**Task directions:** Every line containing "from" should be copied out. Go through the entries and find them.

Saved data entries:

^^^^

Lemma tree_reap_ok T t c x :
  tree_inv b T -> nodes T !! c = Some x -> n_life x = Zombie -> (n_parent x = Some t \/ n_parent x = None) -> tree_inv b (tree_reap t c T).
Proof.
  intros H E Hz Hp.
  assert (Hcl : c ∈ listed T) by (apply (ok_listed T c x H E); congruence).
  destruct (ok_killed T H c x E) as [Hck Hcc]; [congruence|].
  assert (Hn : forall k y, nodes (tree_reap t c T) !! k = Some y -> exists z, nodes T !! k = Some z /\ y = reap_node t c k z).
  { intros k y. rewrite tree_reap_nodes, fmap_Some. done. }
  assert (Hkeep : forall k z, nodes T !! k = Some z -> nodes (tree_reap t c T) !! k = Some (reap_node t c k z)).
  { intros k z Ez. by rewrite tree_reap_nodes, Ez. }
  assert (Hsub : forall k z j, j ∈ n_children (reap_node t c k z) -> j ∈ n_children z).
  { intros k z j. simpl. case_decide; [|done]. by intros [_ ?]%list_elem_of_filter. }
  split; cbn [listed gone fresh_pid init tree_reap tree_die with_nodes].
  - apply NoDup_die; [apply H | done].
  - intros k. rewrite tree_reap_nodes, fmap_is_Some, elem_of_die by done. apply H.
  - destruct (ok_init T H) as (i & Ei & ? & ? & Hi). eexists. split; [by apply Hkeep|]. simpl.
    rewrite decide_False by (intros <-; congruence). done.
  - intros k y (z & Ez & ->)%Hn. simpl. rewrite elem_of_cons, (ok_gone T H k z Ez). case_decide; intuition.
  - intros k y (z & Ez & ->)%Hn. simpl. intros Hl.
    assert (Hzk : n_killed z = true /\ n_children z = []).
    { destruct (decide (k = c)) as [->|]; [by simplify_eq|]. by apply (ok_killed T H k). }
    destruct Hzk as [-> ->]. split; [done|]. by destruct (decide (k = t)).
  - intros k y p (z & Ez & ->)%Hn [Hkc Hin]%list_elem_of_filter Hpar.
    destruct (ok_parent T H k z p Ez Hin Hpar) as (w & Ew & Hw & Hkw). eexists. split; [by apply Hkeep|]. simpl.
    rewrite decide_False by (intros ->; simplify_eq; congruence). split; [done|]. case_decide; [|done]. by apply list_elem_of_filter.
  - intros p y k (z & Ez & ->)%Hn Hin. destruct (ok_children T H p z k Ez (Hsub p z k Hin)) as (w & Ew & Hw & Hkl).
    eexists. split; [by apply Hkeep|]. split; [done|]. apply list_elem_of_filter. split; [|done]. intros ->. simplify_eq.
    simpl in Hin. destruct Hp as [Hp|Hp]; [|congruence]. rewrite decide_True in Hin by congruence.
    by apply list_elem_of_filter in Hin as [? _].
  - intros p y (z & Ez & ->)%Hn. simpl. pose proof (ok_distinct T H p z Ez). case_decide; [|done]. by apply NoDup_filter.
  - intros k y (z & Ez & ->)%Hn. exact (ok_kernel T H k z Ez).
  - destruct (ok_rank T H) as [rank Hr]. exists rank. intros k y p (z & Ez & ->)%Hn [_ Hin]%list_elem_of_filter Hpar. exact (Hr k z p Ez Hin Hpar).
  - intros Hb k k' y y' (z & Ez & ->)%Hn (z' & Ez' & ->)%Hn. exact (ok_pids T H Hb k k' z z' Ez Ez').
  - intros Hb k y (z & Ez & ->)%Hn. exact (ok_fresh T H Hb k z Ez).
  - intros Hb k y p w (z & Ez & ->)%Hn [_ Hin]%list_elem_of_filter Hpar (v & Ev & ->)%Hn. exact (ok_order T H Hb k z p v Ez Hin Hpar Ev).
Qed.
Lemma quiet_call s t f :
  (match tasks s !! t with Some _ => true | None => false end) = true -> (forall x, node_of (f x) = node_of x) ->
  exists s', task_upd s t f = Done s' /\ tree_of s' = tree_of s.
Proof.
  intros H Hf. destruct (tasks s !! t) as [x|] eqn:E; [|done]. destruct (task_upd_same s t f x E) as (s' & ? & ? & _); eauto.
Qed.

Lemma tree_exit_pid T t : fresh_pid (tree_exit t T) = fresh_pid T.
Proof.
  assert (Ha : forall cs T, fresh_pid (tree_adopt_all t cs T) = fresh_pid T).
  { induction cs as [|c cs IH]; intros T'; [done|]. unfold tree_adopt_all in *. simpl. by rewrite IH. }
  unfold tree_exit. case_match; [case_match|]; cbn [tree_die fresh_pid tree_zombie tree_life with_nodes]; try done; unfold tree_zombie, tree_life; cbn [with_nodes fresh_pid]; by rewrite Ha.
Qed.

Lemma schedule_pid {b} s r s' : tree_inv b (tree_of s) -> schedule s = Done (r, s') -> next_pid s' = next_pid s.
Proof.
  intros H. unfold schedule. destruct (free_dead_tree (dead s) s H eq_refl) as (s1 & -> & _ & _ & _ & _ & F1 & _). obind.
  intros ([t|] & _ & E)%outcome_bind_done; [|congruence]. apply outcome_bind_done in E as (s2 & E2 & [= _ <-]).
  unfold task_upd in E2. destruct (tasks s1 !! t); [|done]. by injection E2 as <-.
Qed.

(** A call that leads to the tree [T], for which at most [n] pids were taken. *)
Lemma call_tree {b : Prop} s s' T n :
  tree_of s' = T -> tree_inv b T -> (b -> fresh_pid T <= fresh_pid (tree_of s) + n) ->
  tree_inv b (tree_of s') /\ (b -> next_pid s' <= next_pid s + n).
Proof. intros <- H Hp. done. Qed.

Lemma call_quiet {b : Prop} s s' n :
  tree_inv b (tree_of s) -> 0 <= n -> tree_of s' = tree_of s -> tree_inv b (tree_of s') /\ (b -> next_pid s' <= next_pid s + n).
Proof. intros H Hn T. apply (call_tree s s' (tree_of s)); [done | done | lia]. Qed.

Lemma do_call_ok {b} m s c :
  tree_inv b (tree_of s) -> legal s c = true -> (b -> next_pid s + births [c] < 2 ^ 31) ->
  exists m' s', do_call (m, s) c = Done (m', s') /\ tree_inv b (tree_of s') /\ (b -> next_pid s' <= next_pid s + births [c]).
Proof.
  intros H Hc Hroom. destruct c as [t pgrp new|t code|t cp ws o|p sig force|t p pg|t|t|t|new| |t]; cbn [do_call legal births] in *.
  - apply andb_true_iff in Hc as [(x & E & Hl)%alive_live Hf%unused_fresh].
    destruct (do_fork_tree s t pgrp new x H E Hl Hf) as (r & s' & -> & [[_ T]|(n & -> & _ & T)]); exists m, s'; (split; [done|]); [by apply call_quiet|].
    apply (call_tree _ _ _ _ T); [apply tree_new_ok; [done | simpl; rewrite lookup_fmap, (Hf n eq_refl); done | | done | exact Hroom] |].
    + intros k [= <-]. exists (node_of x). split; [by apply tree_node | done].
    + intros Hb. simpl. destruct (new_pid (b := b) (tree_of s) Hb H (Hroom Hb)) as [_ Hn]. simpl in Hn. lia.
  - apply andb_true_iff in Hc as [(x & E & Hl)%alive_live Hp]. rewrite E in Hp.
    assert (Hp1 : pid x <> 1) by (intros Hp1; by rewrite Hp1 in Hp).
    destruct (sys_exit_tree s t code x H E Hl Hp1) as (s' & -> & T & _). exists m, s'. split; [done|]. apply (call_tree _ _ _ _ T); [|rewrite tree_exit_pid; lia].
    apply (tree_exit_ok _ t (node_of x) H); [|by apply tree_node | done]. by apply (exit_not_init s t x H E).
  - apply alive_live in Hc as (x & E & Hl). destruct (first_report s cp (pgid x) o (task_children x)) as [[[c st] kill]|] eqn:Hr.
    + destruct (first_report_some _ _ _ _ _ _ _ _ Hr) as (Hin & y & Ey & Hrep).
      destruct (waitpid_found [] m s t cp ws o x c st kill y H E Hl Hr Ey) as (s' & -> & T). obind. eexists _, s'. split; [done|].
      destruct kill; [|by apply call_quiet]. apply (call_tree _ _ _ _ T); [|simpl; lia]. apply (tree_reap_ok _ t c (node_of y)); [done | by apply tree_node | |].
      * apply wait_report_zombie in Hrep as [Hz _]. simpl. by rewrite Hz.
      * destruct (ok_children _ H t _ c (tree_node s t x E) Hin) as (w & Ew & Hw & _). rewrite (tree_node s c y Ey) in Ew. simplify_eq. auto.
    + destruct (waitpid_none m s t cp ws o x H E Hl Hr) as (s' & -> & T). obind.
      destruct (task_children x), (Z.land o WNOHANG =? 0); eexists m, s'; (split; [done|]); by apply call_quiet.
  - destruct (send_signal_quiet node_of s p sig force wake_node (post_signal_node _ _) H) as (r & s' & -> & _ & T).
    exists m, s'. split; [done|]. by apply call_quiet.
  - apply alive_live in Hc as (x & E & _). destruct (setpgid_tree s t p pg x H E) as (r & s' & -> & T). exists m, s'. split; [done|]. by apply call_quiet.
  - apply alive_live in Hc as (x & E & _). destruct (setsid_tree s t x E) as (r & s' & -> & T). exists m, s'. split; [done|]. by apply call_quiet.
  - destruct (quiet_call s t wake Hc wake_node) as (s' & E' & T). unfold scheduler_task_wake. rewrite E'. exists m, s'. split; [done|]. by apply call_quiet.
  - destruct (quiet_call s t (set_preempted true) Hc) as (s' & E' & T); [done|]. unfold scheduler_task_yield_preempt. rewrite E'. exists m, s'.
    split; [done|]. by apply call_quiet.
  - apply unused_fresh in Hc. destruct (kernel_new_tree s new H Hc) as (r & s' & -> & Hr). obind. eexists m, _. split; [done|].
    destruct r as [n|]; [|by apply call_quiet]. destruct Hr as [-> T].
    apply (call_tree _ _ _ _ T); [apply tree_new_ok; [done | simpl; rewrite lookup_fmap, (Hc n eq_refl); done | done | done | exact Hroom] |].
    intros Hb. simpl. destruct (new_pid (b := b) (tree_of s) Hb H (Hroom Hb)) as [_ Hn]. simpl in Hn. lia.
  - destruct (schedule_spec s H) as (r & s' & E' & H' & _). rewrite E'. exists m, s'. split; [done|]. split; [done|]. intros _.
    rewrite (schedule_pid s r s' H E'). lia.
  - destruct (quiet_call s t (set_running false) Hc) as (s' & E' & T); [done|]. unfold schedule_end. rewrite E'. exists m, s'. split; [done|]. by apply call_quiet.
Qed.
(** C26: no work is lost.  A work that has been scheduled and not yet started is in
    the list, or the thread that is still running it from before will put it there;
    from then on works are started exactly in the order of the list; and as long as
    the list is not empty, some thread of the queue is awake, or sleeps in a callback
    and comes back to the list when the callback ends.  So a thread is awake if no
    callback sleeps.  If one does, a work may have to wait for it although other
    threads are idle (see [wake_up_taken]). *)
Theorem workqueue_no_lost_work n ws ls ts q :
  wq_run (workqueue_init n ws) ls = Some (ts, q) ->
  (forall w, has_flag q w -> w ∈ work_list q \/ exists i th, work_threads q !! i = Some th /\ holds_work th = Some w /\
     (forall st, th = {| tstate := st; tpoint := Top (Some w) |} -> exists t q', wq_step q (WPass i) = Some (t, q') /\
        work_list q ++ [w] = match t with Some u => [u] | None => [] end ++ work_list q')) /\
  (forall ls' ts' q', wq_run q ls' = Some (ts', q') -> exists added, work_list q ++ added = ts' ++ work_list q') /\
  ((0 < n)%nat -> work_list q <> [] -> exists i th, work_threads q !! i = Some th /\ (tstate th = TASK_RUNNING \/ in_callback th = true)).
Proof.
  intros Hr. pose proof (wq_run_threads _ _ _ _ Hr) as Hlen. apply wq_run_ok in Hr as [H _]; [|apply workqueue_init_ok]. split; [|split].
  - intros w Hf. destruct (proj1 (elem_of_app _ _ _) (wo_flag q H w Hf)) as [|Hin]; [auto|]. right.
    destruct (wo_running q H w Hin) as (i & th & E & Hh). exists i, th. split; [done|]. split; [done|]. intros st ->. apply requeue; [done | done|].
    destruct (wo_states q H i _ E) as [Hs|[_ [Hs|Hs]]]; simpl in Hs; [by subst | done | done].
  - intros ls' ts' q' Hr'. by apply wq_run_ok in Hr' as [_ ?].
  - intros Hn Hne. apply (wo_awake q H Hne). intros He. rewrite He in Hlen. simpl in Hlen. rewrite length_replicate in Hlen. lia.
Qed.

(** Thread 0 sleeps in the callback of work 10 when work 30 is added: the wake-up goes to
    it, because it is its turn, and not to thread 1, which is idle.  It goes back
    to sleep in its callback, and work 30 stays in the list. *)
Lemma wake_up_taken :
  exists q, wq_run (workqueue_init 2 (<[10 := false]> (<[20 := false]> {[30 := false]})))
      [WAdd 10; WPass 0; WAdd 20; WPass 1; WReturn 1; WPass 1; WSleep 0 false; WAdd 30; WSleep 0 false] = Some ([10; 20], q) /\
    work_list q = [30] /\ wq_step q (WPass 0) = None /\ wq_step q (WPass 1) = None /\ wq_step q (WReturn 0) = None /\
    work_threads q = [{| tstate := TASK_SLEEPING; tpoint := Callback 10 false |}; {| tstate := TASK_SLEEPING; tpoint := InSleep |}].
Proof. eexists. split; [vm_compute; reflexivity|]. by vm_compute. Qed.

^^^^

**Output:**
    the list, or the thread that is still running it from before will put it there;
    from then on works are started exactly in the order of the list; and as long as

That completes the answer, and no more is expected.